◆ What you should do
Look for the line that has "Context (env : Env) (this : Thread)." in the material below; please repeat it and every line after it, exactly, up to and including the line that has "((λ row, if", and nothing else.

****************

Lemma beginNestedTransaction_post (w : World env) p :
  m_handle env w = Some p ->
  exists b w',
    beginNestedTransaction env w = Some (b, w') /\
    m_handle env w' = Some p /\
    m_codeToBeIgnored env w' = m_codeToBeIgnored env w /\
    m_handleStatements env w' = m_handleStatements env w /\
    (sqlite3_get_autocommit env p (db env w) <> 0 ->
     m_nestedLevel env w' = m_nestedLevel env w /\
     db env w' =
       snd (sqlite3_exec env p
              (getDescription env StatementBegin_beginImmediate) (db env w))) /\
    (sqlite3_get_autocommit env p (db env w) = 0 ->
     m_nestedLevel env w' = wrap_int (m_nestedLevel env w + 1) /\
     db env w' =
       snd (sqlite3_exec env p
              (getDescription env
                 (StatementSavepoint_savepoint
                    (savepointName (wrap_int (m_nestedLevel env w + 1)))))
              (db env w))).
Proof.
  intros Hp. unfold beginNestedTransaction, beginTransaction,
    preIncrementNestedLevel. unfold_monad. rewrite Hp.
  destruct (Z.eqb_spec (sqlite3_get_autocommit env p (db env w)) 0)
    as [Hin|Hout]; cbn [negb].
  - use_execute p. eexists _, _. split; [reflexivity|].
    unfold sameConnection, savepointName in *. cbn in *.
    intuition congruence.
  - use_execute p. eexists _, _. split; [reflexivity|].
    unfold sameConnection in *. intuition congruence.
Qed.
#[global] Instance io_ret {S : Type} : MRet (io S) := λ A a s, (Ok a, s).
#[global] Instance io_bind {S : Type} : MBind (io S) := λ A B f m s,
  match m s with
  | (Ok a, s') => f a s'
  | (Raise e, s') => (Raise e, s')
  end.

Definition raise {S A : Type} (e : exn) : io S A := λ s, (Raise e, s).
Definition of_result {S A : Type} (r : result A) : io S A := λ s, (r, s).
Definition gets {S A : Type} (f : S → A) : io S A := λ s, (Ok (f s), s).
Definition modify {S : Type} (f : S → S) : io S () := λ s, (Ok (), f s).

(** [item in v] for a [str] item *)
Definition contains (v : json) (item : string) : result bool :=
  match v with
  | JDict d => Ok (dict_has item d)
  | JList l => Ok (existsb (λ x, eq_str x item) l)
  | JStr s =>
      Ok (match String.index 0 item s with Some _ => true | None => false end)
  | _ => Raise (Exn "TypeError"
                    ("argument of type '" +:+ type_name v
                     +:+ "' is not iterable"))
  end.

(** [v[0]] *)
Definition index0 (v : json) : result json :=
  match v with
  | JList (x :: _) => Ok x
  | JList [] => Raise (Exn "IndexError" "list index out of range")
  | JStr (String c _) => Ok (JStr (String c EmptyString))
  | JStr EmptyString => Raise (Exn "IndexError" "string index out of range")
  | JDict _ => Raise (Exn "KeyError" "0")
  | _ => Raise (not_subscriptable v)
  end.

(** The fields of a [VKMcpClient] object; [H] is what [subprocess.Popen]
    returns. *)
Record client_object {H : Type} := {
  command : string;
  args : list string;
  _process : option H;
  _initialized : bool;
  _next_id : Z;
}.
Arguments client_object H : clear implicits.

Section Transport.

(** The operating system and the server process are not this program's.
    [W] is their state; a process handle [H] is written to, flushed, read
    from and terminated, each of which can fail.  [dumps] and [loads] are
    [json.dumps] and [json.loads], [container_repr] the [repr] of a list or
    dict. *)
Context {H W : Type}.
Variable Popen : list string → io W H.
Variable write : H → string → io W ().
Variable flush : H → io W ().
Variable readline : H → io W string.
Variable terminate : H → io W ().
Variable dumps : json → string.
Variable loads : string → result json.
Variable container_repr : json → string.

Abbreviation self := (client_object H).
(** No handle can be built for the model ["nope"]; every call of the
    platform succeeds. *)
Definition picky_world : world :=
  {| GenerativeModel_raises := fun name =>
       if bool_decide (name = lit "nope") then Some (lit "unknown model") else None;
     list_models := fun _ => Ok [];
     time_time := fun n => Z.of_nat n;
     telegram := fun _ _ => None;
     download_photo := fun _ => Ok [];
     send_message_async := fun _ _ _ => Ok (lit "ok") |}.

(** User 1 sends the text ["Hello"]. *)
Definition hello_update : update :=
  {| effective_user_id := 1; message_text := Some (lit "Hello");
     message_caption := None; message_photo := false;
     callback_data := []; context_args := [] |}.

(** User 1 asks for the model [name], by command and by button. *)
Definition switch_update (name : str) : update :=
  {| effective_user_id := 1; message_text := None;
     message_caption := None; message_photo := false;
     callback_data := lit "model:" ++ name; context_args := [name] |}.

(** The state after user 1 said hello in the quiet world. *)
Definition after_hello : state := snd (handle on_chat hello_update quiet_world initial_state).

(** ** Vocabulary of the further properties *)

Definition MODELS_PREFIX : str := lit "models/".

(** Whether the loop of [get_available_models] keeps the entry [m], the key
    it files it under and the name it shows for it. *)
Definition supports_generate (m : model_info) : bool :=
  str_in (lit "generateContent") (m_supported_generation_methods m).

Definition listed_id (m : model_info) : str :=
  replace MODELS_PREFIX [] (m_name m).

Definition listed_name (m : model_info) : str :=
  match m_display_name m with
  | Some d => str_or d (listed_id m)
  | None => listed_id m
  end.

(** The entries of a listing that end up under the key [k]. *)
Definition listed_as (k : str) (listed : list model_info) : list model_info :=
  filter (fun m => supports_generate m = true /\ listed_id m = k) listed.

(** A listing of two models, the second unable to generate content. *)
Definition sample_listing : list model_info :=
  [ {| m_name := lit "models/gemini-pro";
       m_supported_generation_methods := [lit "generateContent"; lit "countTokens"];
       m_display_name := Some (lit "Gemini Pro") |};
    {| m_name := lit "models/embedding-001";
       m_supported_generation_methods := [lit "embedContent"];
       m_display_name := Some (lit "Embedding 001") |} ].

Definition listing_world (listed : list model_info) : world :=
  {| GenerativeModel_raises := fun _ => None;
     list_models := fun _ => Ok listed;
     time_time := fun n => Z.of_nat n;
     telegram := fun _ _ => None;
     download_photo := fun _ => Ok [];
     send_message_async := fun _ _ _ => Ok (lit "ok") |}.

Definition models_reply (models : gmap str str) (current_model : str) : api_call :=
  if bool_decide (models = ∅) then reply_text FetchFailed None
  else reply_text (ModelsMenu models current_model) (Some MARKDOWN_V2).

(** [m] takes every state to one related to it by [R], whether it returns
    or raises. *)
Definition steps {A} (R : state -> state -> Prop) (w : world) (m : M A) : Prop :=
  forall st, R st (snd (m w st)).

(** No two users share a [ChatSession] object. *)
Definition sessions_apart (st : state) : Prop :=
  forall u1 u2 s1 s2,
    user_data st !! u1 = Some s1 -> user_data st !! u2 = Some s2 ->
    chat s1 = chat s2 -> u1 = u2.

(** What a handler run for [user_id] may do to the store: the entries of the
    other users stay as they are, no object disappears, and the entry of
    [user_id] is the one it was or refers to an object created since. *)
Definition own_session (user_id : Z) (st st' : state) : Prop :=
  (forall v, v <> user_id -> user_data st' !! v = user_data st !! v)
  /\ (length (objects st) <= length (objects st'))%nat
  /\ (forall s', user_data st' !! user_id = Some s' ->
        user_data st !! user_id = Some s' \/ (length (objects st) <= chat s')%nat).

(** Every stored session is still there. *)
Definition sessions_kept (st st' : state) : Prop :=
  forall v s, user_data st !! v = Some s -> user_data st' !! v = Some s.

(** Every object is still there, bound to the same model, with a history
    that extends the one it had. *)
Definition histories_grow (st st' : state) : Prop :=
  forall i cs,
    objects st !! i = Some cs ->
    exists cs',
      objects st' !! i = Some cs'
      /\ chat_model cs' = chat_model cs
      /\ history cs `prefix_of` history cs'.
(** A column assignment on the thread's own row. *)
Lemma store_frame_alter f w :
  (∀ row, same_identity row (f row)) →
  store_frame this w (with_threads (alter f (thread_id this)) w).
Proof.
  intros Hf. split_and!; simpl.
  - intros tid Htid. by rewrite lookup_alter_ne.
  - rewrite lookup_alter_eq. destruct (threads w !! thread_id this); simpl; auto.
  - done.
Qed.

Lemma store_frame_trans w1 w2 w3 :
  store_frame this w1 w2 → store_frame this w2 w3 → store_frame this w1 w3.
Proof.
  intros (Ho1 & Hi1 & Hr1) (Ho2 & Hi2 & Hr2). split_and!.
  - intros tid Htid. by rewrite Ho2, Ho1.
  - destruct (threads w1 !! thread_id this) as [r1|],
      (threads w2 !! thread_id this) as [r2|],
      (threads w3 !! thread_id this) as [r3|]; try done.
    unfold same_identity in *.
    destruct Hi1 as (? & ? & ? & ? & ?), Hi2 as (? & ? & ? & ? & ?).
    split_and!; congruence.
  - by rewrite Hr2.
Qed.

Lemma store_frame_respected : respected this extra (store_frame this).
Proof.
  split; try (intros; by apply store_frame_same);
    try (intros; by apply store_frame_alter).
  - apply store_frame_refl.
  - apply store_frame_trans.
  - intros w mt uid uname b anon dm tm. split_and!; [done| |].
    + simpl. by destruct (threads w !! thread_id this).
    + simpl. rewrite filter_app, filter_cons_False, filter_nil, app_nil_r; [done|].
      simpl. by intros H.
Qed.

Lemma stays_closed_same f w :
  (∀ w0, threads (f w0) = threads w0) → stays_closed this w (f w).
Proof. intros Ht. unfold stays_closed. by rewrite Ht. Qed.

Lemma stays_closed_alter f w :
  (∀ row, status row = CLOSED → status (f row) = CLOSED) →
  stays_closed this w (with_threads (alter f (thread_id this)) w).
Proof.
  intros Hf. unfold stays_closed. simpl. rewrite lookup_alter_eq.
  destruct (threads w !! thread_id this) as [row|]; simpl; [|done].
  intros [= Hrow]. f_equal. by apply Hf.
Qed.

Lemma stays_closed_respected : respected this extra (stays_closed this).
Proof.
  split; try (intros; by apply stays_closed_same);
    try (intros; by apply stays_closed_alter).
  - intros w Hc. exact Hc.
  - intros w1 w2 w3 H1 H2 Hc. by apply H2, H1.
Qed.

End Respected.

(** ** Frames of the calls *)

Section Frames.

Context (env : Env) (this : Thread).

Lemma filter_other_threads_update msg_id body tm_id (rows : list ThreadMessage) :
  filter (λ row, tm_thread_id row ≠ thread_id this)
    ((λ row, if decide (where_dm this msg_id row)
             then set_body_and_thread_message body tm_id row else row) <$> rows)
  = filter (λ row, tm_thread_id row ≠ thread_id this) rows.
Proof.
  induction rows as [|row rows IH]; [done|]. rewrite fmap_cons.
  destruct (decide (tm_thread_id row = thread_id this)) as [Hthis|Hother].
  - rewrite !filter_cons_False, IH; [done|by intros H|].
    intros H. apply H. by destruct (decide (where_dm this msg_id row)).
  - rewrite decide_False by (by intros [? _]).
    by rewrite !filter_cons_True, IH.
Qed.

Lemma filter_other_threads_delete messageId (rows : list ThreadMessage) :
  filter (λ row, tm_thread_id row ≠ thread_id this)
    (filter (λ row, ¬ where_dm this messageId row) rows)
  = filter (λ row, tm_thread_id row ≠ thread_id this) rows.
Proof.
  induction rows as [|row rows IH]; [done|].
  destruct (decide (tm_thread_id row = thread_id this)) as [Hthis|Hother].
  - rewrite (filter_cons_False (λ row, tm_thread_id row ≠ _)) by (by intros H).
    destruct (decide (where_dm this messageId row)).
    + rewrite filter_cons_False by (by intros H). done.
    + rewrite filter_cons_True by done.
      by rewrite filter_cons_False by (by intros H).
  - rewrite (filter_cons_True (λ row, ¬ _)) by (by intros [? _]).
    by rewrite !filter_cons_True, IH.
Qed.

Lemma perform_appended_rows call :
  rewrites_rows call = false → keeps (appended_rows this) (perform env this call).
Proof.
  intros Hrows. destruct (sets_status call) eqn:Hstatus.
  - destruct call; try done; intros w;
      by apply (appended_rows_same this (with_threads _)).
  - apply (keeps_perform env this (answer_channel call)); [|done|done|by right].
    apply appended_rows_respected.
Qed.

Lemma perform_store_frame call : keeps (store_frame this) (perform env this call).
Proof.
  destruct (rewrites_rows call) eqn:Hrows; [|destruct (sets_status call) eqn:Hstatus].
  - destruct call; try done; intros w; (split_and!; simpl; [done| |]).
    + by destruct (threads w !! thread_id this).
    + apply filter_other_threads_update.
    + by destruct (threads w !! thread_id this).
    + apply filter_other_threads_delete.
  - destruct call; try done; intros w; by apply store_frame_alter.
  - apply (keeps_perform env this (answer_channel call)); [|done|done|by right].
    apply store_frame_respected.
Qed.

Lemma perform_gateway_frame call :
  keeps (gateway_frame this (answer_channel call)) (perform env this call).
Proof.
  destruct (rewrites_rows call) eqn:Hrows; [|destruct (sets_status call) eqn:Hstatus].
  - destruct call; try done; intros w;
      by apply (gateway_frame_same this _ (with_thread_messages _)).
  - destruct call; try done; intros w;
      by apply (gateway_frame_same this _ (with_threads _)).
  - apply (keeps_perform env this (answer_channel call)); [|done|done|by right].
    apply gateway_frame_respected.
Qed.

Lemma perform_stays_closed call :
  sets_status call = false → keeps (stays_closed this) (perform env this call).
Proof.
  intros Hstatus. destruct (rewrites_rows call) eqn:Hrows.
  - destruct call; try done; intros w;
      by apply (stays_closed_same this (with_thread_messages _)).
  - apply (keeps_perform env this (answer_channel call)); [|done|done|by right].
    apply stays_closed_respected.
Qed.

End Frames.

****************

◆ Solution
Context (env : Env) (this : Thread).

Lemma filter_other_threads_update msg_id body tm_id (rows : list ThreadMessage) :
  filter (λ row, tm_thread_id row ≠ thread_id this)
    ((λ row, if decide (where_dm this msg_id row)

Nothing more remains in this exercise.